How Your Second Brain Influences Your Mood
Have you ever had a gut feeling and it turns out you were right? Or felt a moment of fear deep in the pit of your stomach? We already instinctively know from these experiences that the role of our gut goes far beyond digesting the food we eat. In fact, our gut’s connection to our mood and mental health is so strong because of an underling system of neurons lining our guts, the enteric nervous system (ENS), which scientists have nicknamed the “second brain.” In addition to our central nervous system (CNS), which connects our brain to our spinal cord, the brain-gut connection also communicates through this lesser known nervous system This system has the capacity to produce important neurotransmitters that have a direct impact on our mental wellness and is key to understanding the gut-brain connection. The ENS is located in our stomach, and it is known to have the ability to affect our emotions, which is why maintaining a healthy gut is vital to helping us regulate our mental wellness. It's no wonder a growing and robust body of evidence has shown the damaging impact of unhealthy diets and deficiencies in key nutrients on mental health, as well as the promise of specific nutritional supplements for supporting and increasing mental wellness.
Your Gut, Your Mental Health and Nutrition
According to research, below are 3 specific ways nutrition impacts our mental health and mood:
Gut-brain connection: Emerging research has shown that our gut microbiome plays a critical role not just in our physical health, but in our mental health, via the vagus nerve and ENS system as discussed above. Pre and probiotics are a great way to promote a healthy microbiome, which helps to restore both our physical and mental health.
Inflammation: Studies are increasingly linking inflammation to mental health conditions such as depression and anxiety, which isn’t surprising given the link between inflammation and many other chronic health issues like diabetes. For example, processed sugar has been found to decrease brain-derived neurotrophic factor (BDNF), a protein that supports healthy neurons. Decreased BDNF has been linked to depression.
Nutrients: The conversion of amino acids into neurotransmitters require enzymes. Nutrients, along with enzymes, are necessary to support a healthy and balanced production of neurotransmitters. SSRIS, or selective-serotonin reuptake inhibitors, are common prescription medications for anxiety and depression that correct an imbalance in serotonin. Nutrients play an important role in the synthesis of key neurotransmitters too.

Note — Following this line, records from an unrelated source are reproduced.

(* ===== verification/InstallSpec.v ===== *)
(** What the manifest's schema promises: reading what was written gives the
    same state back when its texts are trimmed and within the bounds of the
    parser, and everything read satisfies the constructors of [InstallState]. *)
From S2P Require Import Prelude PyText TextSearch Posix Regex Domain SemVer Json JsonParse Protocol CompilerModel Coordinates Marketplace Configuration InstallState InstallSchema.
From Stdlib Require Import Ascii.

(** * Single-line texts without spaces *)

Definition is_graph : ascii → bool := between 33 126.
#[global] Arguments is_graph : simpl never.

Section one_line.
Context `{UnicodeData}.

Lemma drop_spaces_graph s :
  str_forall is_graph s = true →
  drop_spaces (map (λ c, String c "") (String.list_ascii_of_string s))
  = map (λ c, String c "") (String.list_ascii_of_string s).
Proof.
  destruct s as [|c s]; [done|]. cbn [str_forall String.list_ascii_of_string map drop_spaces].
  intros [Hc _]%andb_true_iff. assert (is_space (String c "") = false) as ->; [|done].
  unfold is_space. revert c Hc. by_ascii.
Qed.

Lemma graph_ascii s : str_forall is_graph s = true → is_ascii s = true.
Proof. apply str_forall_impl. by_ascii. Qed.

Lemma strip_graph s : str_forall is_graph s = true → strip s = s.
Proof.
  intros Hg. unfold strip. rewrite (code_points_ascii s) by by apply graph_ascii.
  rewrite drop_spaces_graph by done.
  assert (∀ l, forallb (λ c, is_graph c) l = true →
    drop_spaces (map (λ c, String c "") l) = map (λ c, String c "") l) as Hl.
  { intros l Hf. rewrite <-(String.list_ascii_of_string_of_list_ascii l).
    apply drop_spaces_graph. clear Hg s. induction l as [|c l IH]; [done|].
    cbn [forallb] in Hf. apply andb_true_iff in Hf as [Hc Hf]. cbn. rewrite Hc. by apply IH. }
  rewrite <-map_rev, Hl, map_rev, rev_involutive, concat_chars; [done|].
  rewrite forallb_forall. intros c Hc%in_rev. clear Hl. revert Hg Hc.
  induction s as [|d s IH]; [done|]. cbn. intros [Hd Hs]%andb_true_iff [->|Hc]; [done|by apply IH].
Qed.

(** Non-empty texts of graphic ASCII characters are single lines. *)
Lemma graph_one_line s : s ≠ "" → str_forall is_graph s = true → one_line s = true.
Proof.
  intros Hne Hg. unfold one_line. rewrite strip_graph, bool_decide_true by done.
  assert (str_empty s = false) as -> by by destruct s.
  assert (∀ d, is_graph d = false → has_char d s = false) as Hn.
  { intros d Hd. apply has_char_false. revert Hg. apply str_forall_impl. intros c Hc.
    destruct (is_char d c) eqn:E; [|done]. apply is_char_true in E as ->. congruence. }
  by rewrite !Hn.
Qed.

Lemma slug_graph s : fullmatch slug_re s = true → s ≠ "" ∧ str_forall is_graph s = true.
Proof.
  intros Hm. split.
  - intros ->. by vm_compute in Hm.
  - revert Hm. apply fullmatch_over. cbn. split_and!; by_ascii.
Qed.

Lemma slug_no_slash s : fullmatch slug_re s = true → has_char "/" s = false.
Proof.
  intros Hm. apply has_char_false. revert Hm. apply fullmatch_over. cbn. split_and!; by_ascii.
Qed.

Lemma slug_one_line s : fullmatch slug_re s = true → one_line s = true.
Proof. intros [??]%slug_graph. by apply graph_one_line. Qed.

Lemma digest_one_line d : valid_digest d = true → one_line (digest_str d) = true.
Proof.
  intros Hd%valid_digest_fullmatch. apply graph_one_line; [by destruct d as [[] ?]|].
  revert Hd. apply fullmatch_over. split; [by apply re_over_str|apply re_over_rep; by_ascii].
Qed.

Lemma commit_one_line s : fullmatch COMMIT_RE s = true → one_line s = true.
Proof.
  intros Hm. apply graph_one_line; [by intros ->|]. revert Hm. apply fullmatch_over, re_over_rep. by_ascii.
Qed.

Lemma local_revision_one_line s : fullmatch LOCAL_REVISION_RE s = true → one_line s = true.
Proof.
  intros Hm. apply graph_one_line; [by intros ->|]. revert Hm. apply fullmatch_over.
  split; [by apply re_over_str|]. split; [done|]. split; [by_ascii|apply re_over_rep; by_ascii].
Qed.

Lemma setup_ref_one_line s : setup_ref_ok s = true → one_line s = true.
Proof.
  destruct s as [|c s]; [done|]. cbn [setup_ref_ok]. intros [[Hc Hs]%andb_true_iff _]%andb_true_iff.
  apply graph_one_line; [done|]. cbn [str_forall].
  assert (∀ c, is_lower_alnum c = true → is_graph c = true) as Ha by by_ascii.
  assert (∀ c, is_ref_char c = true → is_graph c = true) as Hr by by_ascii.
  rewrite (Ha c) by done. simpl. by apply (str_forall_impl is_ref_char).
Qed.

Lemma kind_graph k : kind_value k ≠ "" ∧ str_forall is_graph (kind_value k) = true
  ∧ has_char "/" (kind_value k) = false.
Proof. by destruct k. Qed.

Lemma source_kind_one_line k : one_line (source_kind_value k) = true.
Proof. by apply graph_one_line; destruct k. Qed.

Lemma kind_one_line k : one_line (kind_value k) = true.
Proof. destruct (kind_graph k) as (? & ? & _). by apply graph_one_line. Qed.
End one_line.

(** * Objects as they are written *)

(** Looking a key up among the fields as they are listed. *)
Fixpoint assoc (k : string) (fields : list (string * option JsonValue)) : option JsonValue :=
  match fields with
  | [] => None
  | (name, o) :: fields => if String.eqb k name then o else assoc k fields
  end.

Lemma present_keys fields : (present fields).*1 `sublist_of` fields.*1.
Proof.
  induction fields as [|[k [v|]] fields IH]; cbn.
  - done.
  - by apply sublist_skip.
  - by apply sublist_cons.
Qed.

Lemma dget_present k fields : NoDup fields.*1 → dget k (present fields) = assoc k fields.
Proof.
  induction fields as [|[name o] fields IH]; [done|]. cbn [fmap list_fmap fst]. intros [Hn Hd]%NoDup_cons.
  cbn [assoc]. destruct (String.eqb_spec k name) as [->|Hne].
  - destruct o as [v|]; cbn [present omap list_omap snd fst dget]; [by rewrite bool_decide_true|].
    apply dget_None. intros Hin. apply Hn. eapply elem_of_sublist; [exact Hin|apply present_keys].
  - destruct o as [v|]; cbn [present omap list_omap snd fst dget]; [|by apply IH].
    rewrite bool_decide_false by done. by apply IH.
Qed.

Section objects.
Context `{UnicodeData}.

Definition has_field (fields : list (string * option JsonValue)) (name : string) : bool :=
  match assoc name fields with Some _ => true | None => false end.

(** [_object] accepts an object written with known fields, the required ones
    among them, and its fields are those that were written. *)
Lemma object_fields_json fields required optional path pointer :
  NoDup fields.*1 → Forall (λ f, f ∈ required ++ optional) fields.*1 →
  existsb (λ f, mem f optional) required = false → forallb (has_field fields) required = true →
  ∃ d, object_fields (object_json fields) required optional path pointer = Ok d
       ∧ ∀ k, dget k d = assoc k fields.
Proof.
  intros Hnd Hnames Hno Hreq. pose proof (present_keys fields) as Hsub.
  assert (NoDup (present fields).*1) as Hnp by by eapply sublist_NoDup.
  exists (sorted fst (present fields)). split.
  - unfold object_fields, object_json, json_object, validate_object_fields. rewrite Hno.
    cbn [raise_if mbind py_bind].
    assert (∀ f, f ∈ (sorted fst (present fields)).*1 ↔ f ∈ (present fields).*1) as Hin.
    { intros f. by rewrite (sorted_perm fst (present fields)). }
    assert (filter (λ f, f ∉ (sorted fst (present fields)).*1) required = []) as ->.
    { apply elem_of_nil_inv. intros f [Hn Hf]%list_elem_of_filter. apply Hn, Hin.
      rewrite forallb_forall in Hreq. specialize (Hreq f (proj1 (list_elem_of_In _ _) Hf)).
      unfold has_field in Hreq. rewrite <-dget_present in Hreq by done.
      apply dget_is_Some. by destruct (dget f (present fields)). }
    assert (filter (λ f, f ∉ required ++ optional) (sorted fst (present fields)).*1 = []) as ->; [|done].
    apply elem_of_nil_inv. intros f [Hn Hf]%list_elem_of_filter. apply Hn.
    apply Hin in Hf. rewrite Forall_forall in Hnames. eapply Hnames, elem_of_sublist; done.
  - intros k. by rewrite dget_sorted, dget_present.
Qed.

Wait, What are Neurotransmitters?
We’ve mentioned neurotransmitters a few times above, so you may be wondering – what’s the connection between neurotransmitters and mental health? Neurotransmitters are chemical messengers that help nerve cells communicate and transmit signals. Research has linked mood disorders like anxiety to imbalances in certain neurotransmitters like serotonin. That’s why many people struggling with anxiety and depression are prescribed drugs known as SSRIs – or selective serotonin reuptake inhibitors – to correct this imbalance. Here’s where it get’s exciting. Nutrients, including vitamins, amino acids, and trace minerals are the building blocks of balanced neurotransmitters. Science is showing that the correct amount of these nutrients in our body is key to proper neurotransmitter levels, which is why practitioners are increasingly understanding that balanced diet, and supplementation where appropriate, is key to preventing and/or alleviating symptoms of mental health challenges like anxiety. Below is a brief overview of major neuro-transmitters and their function.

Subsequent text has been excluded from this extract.